═════ Given information ═════

Lemma buildCaches_cons rnd a frames rest k :
  as_frames a = Some frames ->
  forallb frameAccepted frames = true ->
  buildCaches rnd (Some a :: rest) k
  = (r ← buildCaches rnd rest (k + FRAME_ID_LENGTH * length frames);
     Normal (mkMetadata (as_animationID a) (as_frameDuration a) (as_repeatCount a)
               (length frames) (generatedIDs rnd k (length frames)) :: r.1,
             framesOf (as_animationID a) (generatedIDs rnd k (length frames)) frames
             ++ r.2)).
Proof.
  intros Hfs Hall. cbn [buildCaches]. unfold property, deref.
  cbn [mbind Completion_bind]. rewrite Hfs. cbn [mbind Completion_bind].
  rewrite (buildFrames_accepted _ _ _ _ Hall). cbn [mbind Completion_bind].
  destruct (buildCaches rnd rest _) as [[md fr]|e]; reflexivity.
Qed.

Lemma buildCaches_rejected rnd payload : forall k,
  forallb animationAccepted payload = false ->
  exists e, buildCaches rnd payload k = Throw e.
Proof.
  induction payload as [|entry rest IH]; intros k Hall; [discriminate|].
  cbn in Hall. destruct (animationAccepted entry) eqn:Hentry.
  - destruct entry as [a|]; [|discriminate]. cbn in Hentry.
    destruct (as_frames a) as [frames|] eqn:Hfs; [|discriminate].
    rewrite (buildCaches_cons _ _ _ _ _ Hfs Hentry).
    destruct (IH (k + FRAME_ID_LENGTH * length frames) Hall) as [e ->]. eauto.
  - destruct entry as [a|]; [|cbn; eauto].
    cbn in Hentry. cbn [buildCaches]. unfold property, deref.
    cbn [mbind Completion_bind].
    destruct (as_frames a) as [frames|]; cbn [mbind Completion_bind]; [|eauto].
    destruct (buildFrames_rejected rnd (as_animationID a) frames k Hentry) as [e ->].
    eauto.
Qed.
(** C8: when the version query of npm, Playwright or Cypress fails to be
    invoked (the tool cannot be launched, or exits with a non-zero code),
    the probe returns [False] and raises nothing; nothing is logged after
    the call.  The Node.js probe on the same failures logs the message
    that asks to install Node.js and raises [typer.Exit]; and whatever
    goes wrong inside it, the only exception it lets out is that exit. *)
Theorem C8_probe_failure_results (w : world) :
  let after cmd := snd (os_exec cmd None (fs w)) in
  let failed cmd e := invocation_failure (fst (os_exec cmd None (fs w))) = Some e in
  (forall e, failed ["npm"; "-v"] e ->
     check_for_npm os_exec utf8_decode strip w =
     (Ok (PBool false),
      World (after ["npm"; "-v"])
            (log w ++ [LogInfo "Checking that npm is installed.";
                       Sys (Exec ["npm"; "-v"] None)]))) /\
  (forall e, failed ["playwright"; "--version"] e ->
     check_for_playwright os_exec utf8_decode strip w =
     (Ok (PBool false),
      World (after ["playwright"; "--version"])
            (log w ++ [LogInfo "Checking that Playwright is installed.";
                       Sys (Exec ["playwright"; "--version"] None)]))) /\
  (forall e, failed ["cypress"; "--version"] e ->
     check_for_cypress os_exec utf8_decode strip w =
     (Ok (PBool false),
      World (after ["cypress"; "--version"])
            (log w ++ [LogInfo "Checking that Cypress is installed.";
                       Sys (Exec ["cypress"; "--version"] None)]))) /\
  (forall e, failed ["node"; "-v"] e ->
     check_for_node os_exec utf8_decode strip w =
     (Raise (TyperExit 0),
      World (after ["node"; "-v"])
            (log w ++ [LogInfo "Checking that Node.js is installed.";
                       Sys (Exec ["node"; "-v"] None);
                       LogError "Could not find Node.js installation. Please install it from https://nodejs.org : " e]))) /\
  (forall e, fst (check_for_node os_exec utf8_decode strip w) = Raise e -> e = TyperExit 0).
Proof.
  intros after failed. unfold failed, after.
  split; [|split; [|split; [|split]]].
  - intros e He. rewrite check_for_npm_eq. now apply soft_probe_failure with (e := e).
  - intros e He. rewrite check_for_playwright_eq.
    now apply soft_probe_failure with (e := e).
  - intros e He. rewrite check_for_cypress_eq.
    now apply soft_probe_failure with (e := e).
  - intros e He. rewrite check_for_node_eq. unfold try_except.
    rewrite (query_version_failure _ _ _ w e He). cbn.
    now rewrite <- app_assoc.
  - apply check_for_node_raises.
Qed.

(** The two install steps on a failed process: both answer [False]. *)
Lemma install_steps_failure td w :
  (forall e, invocation_failure
               (fst (os_exec ["playwright"; "install"; "chromium"] (Some td) (fs w))) = Some e ->
     fst (check_for_playwright_browsers os_exec td w) = Ok (PBool false)) /\
  (forall e, invocation_failure
               (fst (os_exec ["npx"; "--yes"; "cypress"; "install"] (Some td) (fs w))) = Some e ->
     fst (check_for_cypress_installation os_exec td w) = Ok (PBool false)).
Proof.
  destruct w as [f l].
  split; intros e He;
    [unfold check_for_playwright_browsers | unfold check_for_cypress_installation];
    unfold bind at 1; unfold try_except; unfold bind at 1; rewrite info_run;
    unfold bind at 1; rewrite (run_check_failure _ _ (World f (l ++ [LogInfo _])) e He);
    destruct (invocation_failure_kind _ _ He) as [[o ->]|[rc ->]]; reflexivity.
Qed.

(** The two install steps on a process that exits with 0. *)
Lemma install_steps_success td w :
  (invocation_failure
     (fst (os_exec ["playwright"; "install"; "chromium"] (Some td) (fs w))) = None ->
   fst (check_for_playwright_browsers os_exec td w) = Ok (PBool true)) /\
  (invocation_failure
     (fst (os_exec ["npx"; "--yes"; "cypress"; "install"] (Some td) (fs w))) = None ->
   fst (check_for_cypress_installation os_exec td w) = Ok PNone).
Proof.
  destruct w as [f l].
  split; intros He;
    [unfold check_for_playwright_browsers | unfold check_for_cypress_installation];
    unfold bind at 1; unfold try_except; unfold bind at 1; rewrite info_run;
    unfold bind at 1; rewrite (run_check_success _ _ (World f (l ++ [LogInfo _])) He); reflexivity.
Qed.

═════

# Exercise details
Repeat the data verbatim, line after line, leaving nothing out.

# Task response
Lemma buildCaches_cons rnd a frames rest k :
  as_frames a = Some frames ->
  forallb frameAccepted frames = true ->
  buildCaches rnd (Some a :: rest) k
  = (r ← buildCaches rnd rest (k + FRAME_ID_LENGTH * length frames);
     Normal (mkMetadata (as_animationID a) (as_frameDuration a) (as_repeatCount a)
               (length frames) (generatedIDs rnd k (length frames)) :: r.1,
             framesOf (as_animationID a) (generatedIDs rnd k (length frames)) frames
             ++ r.2)).
Proof.
  intros Hfs Hall. cbn [buildCaches]. unfold property, deref.
  cbn [mbind Completion_bind]. rewrite Hfs. cbn [mbind Completion_bind].
  rewrite (buildFrames_accepted _ _ _ _ Hall). cbn [mbind Completion_bind].
  destruct (buildCaches rnd rest _) as [[md fr]|e]; reflexivity.
Qed.

Lemma buildCaches_rejected rnd payload : forall k,
  forallb animationAccepted payload = false ->
  exists e, buildCaches rnd payload k = Throw e.
Proof.
  induction payload as [|entry rest IH]; intros k Hall; [discriminate|].
  cbn in Hall. destruct (animationAccepted entry) eqn:Hentry.
  - destruct entry as [a|]; [|discriminate]. cbn in Hentry.
    destruct (as_frames a) as [frames|] eqn:Hfs; [|discriminate].
    rewrite (buildCaches_cons _ _ _ _ _ Hfs Hentry).
    destruct (IH (k + FRAME_ID_LENGTH * length frames) Hall) as [e ->]. eauto.
  - destruct entry as [a|]; [|cbn; eauto].
    cbn in Hentry. cbn [buildCaches]. unfold property, deref.
    cbn [mbind Completion_bind].
    destruct (as_frames a) as [frames|]; cbn [mbind Completion_bind]; [|eauto].
    destruct (buildFrames_rejected rnd (as_animationID a) frames k Hentry) as [e ->].
    eauto.
Qed.
(** C8: when the version query of npm, Playwright or Cypress fails to be
    invoked (the tool cannot be launched, or exits with a non-zero code),
    the probe returns [False] and raises nothing; nothing is logged after
    the call.  The Node.js probe on the same failures logs the message
    that asks to install Node.js and raises [typer.Exit]; and whatever
    goes wrong inside it, the only exception it lets out is that exit. *)
Theorem C8_probe_failure_results (w : world) :
  let after cmd := snd (os_exec cmd None (fs w)) in
  let failed cmd e := invocation_failure (fst (os_exec cmd None (fs w))) = Some e in
  (forall e, failed ["npm"; "-v"] e ->
     check_for_npm os_exec utf8_decode strip w =
     (Ok (PBool false),
      World (after ["npm"; "-v"])
            (log w ++ [LogInfo "Checking that npm is installed.";
                       Sys (Exec ["npm"; "-v"] None)]))) /\
  (forall e, failed ["playwright"; "--version"] e ->
     check_for_playwright os_exec utf8_decode strip w =
     (Ok (PBool false),
      World (after ["playwright"; "--version"])
            (log w ++ [LogInfo "Checking that Playwright is installed.";
                       Sys (Exec ["playwright"; "--version"] None)]))) /\
  (forall e, failed ["cypress"; "--version"] e ->
     check_for_cypress os_exec utf8_decode strip w =
     (Ok (PBool false),
      World (after ["cypress"; "--version"])
            (log w ++ [LogInfo "Checking that Cypress is installed.";
                       Sys (Exec ["cypress"; "--version"] None)]))) /\
  (forall e, failed ["node"; "-v"] e ->
     check_for_node os_exec utf8_decode strip w =
     (Raise (TyperExit 0),
      World (after ["node"; "-v"])
            (log w ++ [LogInfo "Checking that Node.js is installed.";
                       Sys (Exec ["node"; "-v"] None);
                       LogError "Could not find Node.js installation. Please install it from https://nodejs.org : " e]))) /\
  (forall e, fst (check_for_node os_exec utf8_decode strip w) = Raise e -> e = TyperExit 0).
Proof.
  intros after failed. unfold failed, after.
  split; [|split; [|split; [|split]]].
  - intros e He. rewrite check_for_npm_eq. now apply soft_probe_failure with (e := e).
  - intros e He. rewrite check_for_playwright_eq.
    now apply soft_probe_failure with (e := e).
  - intros e He. rewrite check_for_cypress_eq.
    now apply soft_probe_failure with (e := e).
  - intros e He. rewrite check_for_node_eq. unfold try_except.
    rewrite (query_version_failure _ _ _ w e He). cbn.
    now rewrite <- app_assoc.
  - apply check_for_node_raises.
Qed.

(** The two install steps on a failed process: both answer [False]. *)
Lemma install_steps_failure td w :
  (forall e, invocation_failure
               (fst (os_exec ["playwright"; "install"; "chromium"] (Some td) (fs w))) = Some e ->
     fst (check_for_playwright_browsers os_exec td w) = Ok (PBool false)) /\
  (forall e, invocation_failure
               (fst (os_exec ["npx"; "--yes"; "cypress"; "install"] (Some td) (fs w))) = Some e ->
     fst (check_for_cypress_installation os_exec td w) = Ok (PBool false)).
Proof.
  destruct w as [f l].
  split; intros e He;
    [unfold check_for_playwright_browsers | unfold check_for_cypress_installation];
    unfold bind at 1; unfold try_except; unfold bind at 1; rewrite info_run;
    unfold bind at 1; rewrite (run_check_failure _ _ (World f (l ++ [LogInfo _])) e He);
    destruct (invocation_failure_kind _ _ He) as [[o ->]|[rc ->]]; reflexivity.
Qed.

(** The two install steps on a process that exits with 0. *)
Lemma install_steps_success td w :
  (invocation_failure
     (fst (os_exec ["playwright"; "install"; "chromium"] (Some td) (fs w))) = None ->
   fst (check_for_playwright_browsers os_exec td w) = Ok (PBool true)) /\
  (invocation_failure
     (fst (os_exec ["npx"; "--yes"; "cypress"; "install"] (Some td) (fs w))) = None ->
   fst (check_for_cypress_installation os_exec td w) = Ok PNone).
Proof.
  destruct w as [f l].
  split; intros He;
    [unfold check_for_playwright_browsers | unfold check_for_cypress_installation];
    unfold bind at 1; unfold try_except; unfold bind at 1; rewrite info_run;
    unfold bind at 1; rewrite (run_check_success _ _ (World f (l ++ [LogInfo _])) He); reflexivity.
Qed.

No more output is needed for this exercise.